[BRIEF] Looking at each line of the data below, tally those that contain the word "figures" and give only the total.

[SUPPLIED ENTRIES]

Definition mbar : float :=
  let mbar := b * h * rho in
  mbar / grav.

Definition k1 : float := E * I / cube l * 300.
Definition k2 : float := E * I / cube l * 300.

Definition M : fmat := smul (mbar * l / 2) (eye 2).

Definition k : fmat := smul (E * I / cube l) [[12; -12]; [-12; 12]].
Definition K : fmat := madd k (mul_row (eye 2) [k1; k2]).
End Beam.

Section Modal.
Variables (d : fvec) (dampr : float).

Definition w : fvec := map sqrt d.
Definition dampf : fvec := map (mul (- dampr)) w.
Definition wn : fvec :=
  map sqrt (zipwith add (map square w) (map square dampf)).
End Modal.

(** entrywise [|x - y| <= tol], as a test *)
Definition close (tol : float) (x y : fvec) : bool :=
  forallb (fun p => abs (fst p - snd p) <=? tol) (combine x y).

Definition closem (tol : float) (X Y : fmat) : bool :=
  forallb (fun p => close tol (fst p) (snd p)) (combine X Y).

(** the inputs of the two examples *)
Definition M_beam : fmat := M 1 12 1200 386.4 0.29.
Definition K_beam : fmat := K 1 12 29e6 1200.
Definition d_example : fvec := [134.1667; 144.9].
Definition dampr_example : float := 0.05.

(** the floats that Python computes for them *)
Definition M_value : fmat :=
  [[5.403726708074534; 0]; [0; 5.403726708074534]].
Definition K_value : fmat := [[754; -29]; [-29; 754]].
Definition w_value : fvec := [11.583035008148771; 12.037441588643327].
Definition dampf_value : fvec := [-0.5791517504074386; -0.6018720794321664].
Definition wn_value : fvec := [11.59750476395677; 12.052478998114868].

(** the tolerance tests of the two examples *)
Definition beam_within_tolerance : bool :=
  (closem 1e-2 M_beam [[5.404; 0]; [0; 5.404]] &&
   closem 1e-2 K_beam [[754; -29]; [-29; 754]])%bool.

Definition damping_within_tolerance : bool :=
  (close 1e-3 (w d_example) [11.583; 12.038] &&
   close 1e-4 (dampf d_example dampr_example) [-0.5791; -0.6019] &&
   close 1e-3 (wn d_example dampr_example) [11.598; 12.053])%bool.
End Binary64.

(** ** Vocabulary of the statements *)

(** [X] and [Y] have the same shape and agree entrywise within [tol]. *)
Definition mat_close (tol : R) (X Y : mat) : Prop :=
  Forall2 (Forall2 (fun x y => Rabs (x - y) <= tol)) X Y.

Definition vec_close (tol : R) (x y : vec) : Prop :=
  Forall2 (fun a c => Rabs (a - c) <= tol) x y.

(** the damped frequency of one mode, as the cell computes it *)
Definition wn_of (dampr x : R) : R :=
  sqrt (sqrt x ^ 2 + (- (dampr * sqrt x)) ^ 2).

(** the value of one conjugate pair of terms at one frequency *)
Definition frf_term (a r : C) (f_k : R) : C :=
  add (div a (sub (mul j1 (of_real f_k)) r))
      (div (conj a) (sub (mul j1 (of_real f_k)) (conj r))).

(** ** Cell "Beam Plots"

    The plotting surface receives data only: a figure is what has been drawn
    on it and set for it when [plt.show()] displays it. *)

Module ModeShapePlotter.
Import String.
Local Open Scope string_scope.

(** what one [ax.plot(x, y, fmt)] draws *)
Record line : Type := mkLine { xdata : vec; ydata : vec; fmt : string }.

Record figure : Type := mkFigure {
  lines : list line;
  ylim : R * R;
  xlabel : string;
  ylabel : string;
  title : string
}.

(** [str(n)] of a Python integer that is not negative, as [format] prints
    it *)
Definition str (n : nat) : string :=
  DecimalString.NilZero.string_of_uint (Nat.to_uint n).

Section Plots.
Variables (l : R) (v : mat).

Definition coords : mat := [[0; l]; [0; 0]].

Definition plot_undeformed : line :=
  mkLine (nth 0 coords []) (nth 1 coords []) "o--".

(** the figures of the loop [for mode in range(v.shape[1])], in order *)
Definition figures : list figure :=
  map (fun mode =>
         mkFigure
           [ plot_undeformed;
             mkLine (zipwith Rplus (nth 0 coords []) (col mode v))
                    (zipwith Rplus (nth 1 coords []) (col mode v))
                    "o-" ]
           (-0.5, 0.5)%R
           "Beam Length [in]"
           "Modal Amplitude"
           ("Mode " ++ str (mode + 1)))
      (seq 0 (ncols v)).
End Plots.
End ModeShapePlotter.

(** ** More vocabulary *)



(** the eigenvalues and the mass-normalised mode shapes of the pair
    [K = c * [[312, -12], [-12, 312]]], [M = m * eye(2)], in the order and
    with the signs that the notebook prints *)
Definition beam_d (c m : R) : vec := [300 * c / m; 324 * c / m].

Definition beam_v (m : R) : mat :=
  let s := / sqrt (2 * m) in [[- s; - s]; [- s; s]].

(** [A] has shape [(N, N)] *)
Definition square_shape (X : Type) (N : nat) (A : list (list X)) : Prop :=
  length A = N /\ Forall (fun row => length row = N) A.

(** [A[k][l]], and [0] outside the array *)
Definition item (A : mat) (k l : nat) : R := nth l (nth k A []) 0.



(** * Properties *)

(** ** Complex arithmetic *)

Lemma C_eq (x y : C) : re x = re y -> im x = im y -> x = y.
Proof. destruct x, y; simpl; intros -> ->; reflexivity. Qed.

Lemma add_comm (x y : C) : add x y = add y x.
Proof. apply C_eq; simpl; ring. Qed.

Lemma add_assoc (x y z : C) : add x (add y z) = add (add x y) z.
Proof. apply C_eq; simpl; ring. Qed.

Lemma norm2_conj (y : C) : norm2 (conj y) = norm2 y.
Proof. unfold norm2, conj; simpl. ring. Qed.

Lemma conj_add (x y : C) : conj (add x y) = add (conj x) (conj y).
Proof. apply C_eq; simpl; ring. Qed.

Lemma conj_div (x y : C) : conj (div x y) = div (conj x) (conj y).
Proof.
  unfold div. rewrite norm2_conj.
  apply C_eq; simpl; unfold Rdiv; ring.
Qed.

Lemma conj_conj (x : C) : conj (conj x) = x.
Proof. apply C_eq; simpl; ring. Qed.

Lemma abs_nonneg (z : C) : 0 <= abs z.
Proof. apply sqrt_pos. Qed.

Lemma abs_zero_iff (z : C) : abs z = 0 <-> z = zero.
Proof.
  split.
  - intros H. unfold abs in H.
    assert (Hn : 0 <= norm2 z) by (unfold norm2; nra).
    apply sqrt_eq_0 in H; [| exact Hn].
    unfold norm2 in H. apply C_eq; simpl; nra.
  - intros ->. unfold abs, norm2; simpl.
    replace (0 * 0 + 0 * 0) with 0 by ring. apply sqrt_0.
Qed.

(** ** Arrays *)

Section Broadcast.
Variables X Y Z : Type.

Lemma zipwith_nth_error (f : X -> Y -> Z) xs ys n :
  nth_error (zipwith f xs ys) n =
  match nth_error xs n, nth_error ys n with
  | Some x, Some y => Some (f x y)
  | _, _ => None
  end.
Proof.
  revert ys n. induction xs as [|x xs IH]; intros [|y ys] [|n]; simpl; auto.
  - destruct (nth_error xs n); reflexivity.
  - apply IH.
Qed.

Lemma zipwith_map_map (g : X -> C) (g' : X -> C) (xs : list X) :
  zipwith add (map g xs) (map g' xs) = map (fun x => add (g x) (g' x)) xs.
Proof.
  unfold zipwith. induction xs as [|x xs IH]; simpl; [reflexivity |].
  f_equal. exact IH.
Qed.

Lemma repeat_map (z : Z) (xs : list X) :
  repeat z (length xs) = map (fun _ => z) xs.
Proof. induction xs as [|x xs IH]; simpl; [| rewrite IH]; reflexivity. Qed.

Lemma mapM_nth_error (f : X -> option Y) (xs : list X) (ys : list Y) :
  mapM f xs = Some ys ->
  forall n y, nth_error ys n = Some y ->
  exists x, nth_error xs n = Some x /\ f x = Some y.
Proof.
  revert ys. induction xs as [|x xs IH]; simpl; intros ys H n y Hn.
  - injection H as <-. destruct n; discriminate.
  - destruct (f x) as [y0|] eqn:Hx; simpl in H; [| discriminate].
    destruct (mapM f xs) as [ys0|] eqn:Hxs; simpl in H; [| discriminate].
    injection H as <-. destruct n as [|n]; simpl in Hn.
    + injection Hn as <-. exists x. split; [reflexivity | assumption].
    + destruct (IH ys0 eq_refl n y Hn) as (x' & H1 & H2).
      exists x'. split; assumption.
Qed.
End Broadcast.

Lemma mat2_eq (X : Type) (a b c d a' b' c' d' : X) :
  a = a' -> b = b' -> c = c' -> d = d' ->
  [[a; b]; [c; d]] = [[a'; b']; [c'; d']].
Proof. intros -> -> -> ->; reflexivity. Qed.

Lemma entry_outer (u u' : vec) (i k : nat) :
  entry (outer u u') i k =
  match nth_error u i, nth_error u' k with
  | Some x, Some y => Some (x * y)
  | _, _ => None
  end.
Proof.
  unfold entry, outer. rewrite nth_error_map.
  destruct (nth_error u i) as [x|]; simpl; [| reflexivity].
  rewrite nth_error_map. destruct (nth_error u' k); reflexivity.
Qed.

Lemma entry_cscale (q : C) (B : mat) (i k : nat) :
  entry (cscale q B) i k = option_map (fun x => mul q (of_real x)) (entry B i k).
Proof.
  unfold entry, cscale. rewrite nth_error_map.
  destruct (nth_error B i) as [row|]; simpl; [| reflexivity].
  apply nth_error_map.
Qed.

(** ** Closeness within a tolerance *)

Lemma Rabs_le_iff (x tol : R) : - tol <= x <= tol -> Rabs x <= tol.
Proof. intros [H1 H2]. apply Rabs_le. split; assumption. Qed.

Lemma Rabs_close (x c lo hi tol : R) :
  lo <= x <= hi -> c - tol <= lo -> hi <= c + tol -> Rabs (x - c) <= tol.
Proof. intros [H1 H2] H3 H4. apply Rabs_le_iff. lra. Qed.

[RESPONSE TO THIS EXERCISE] 2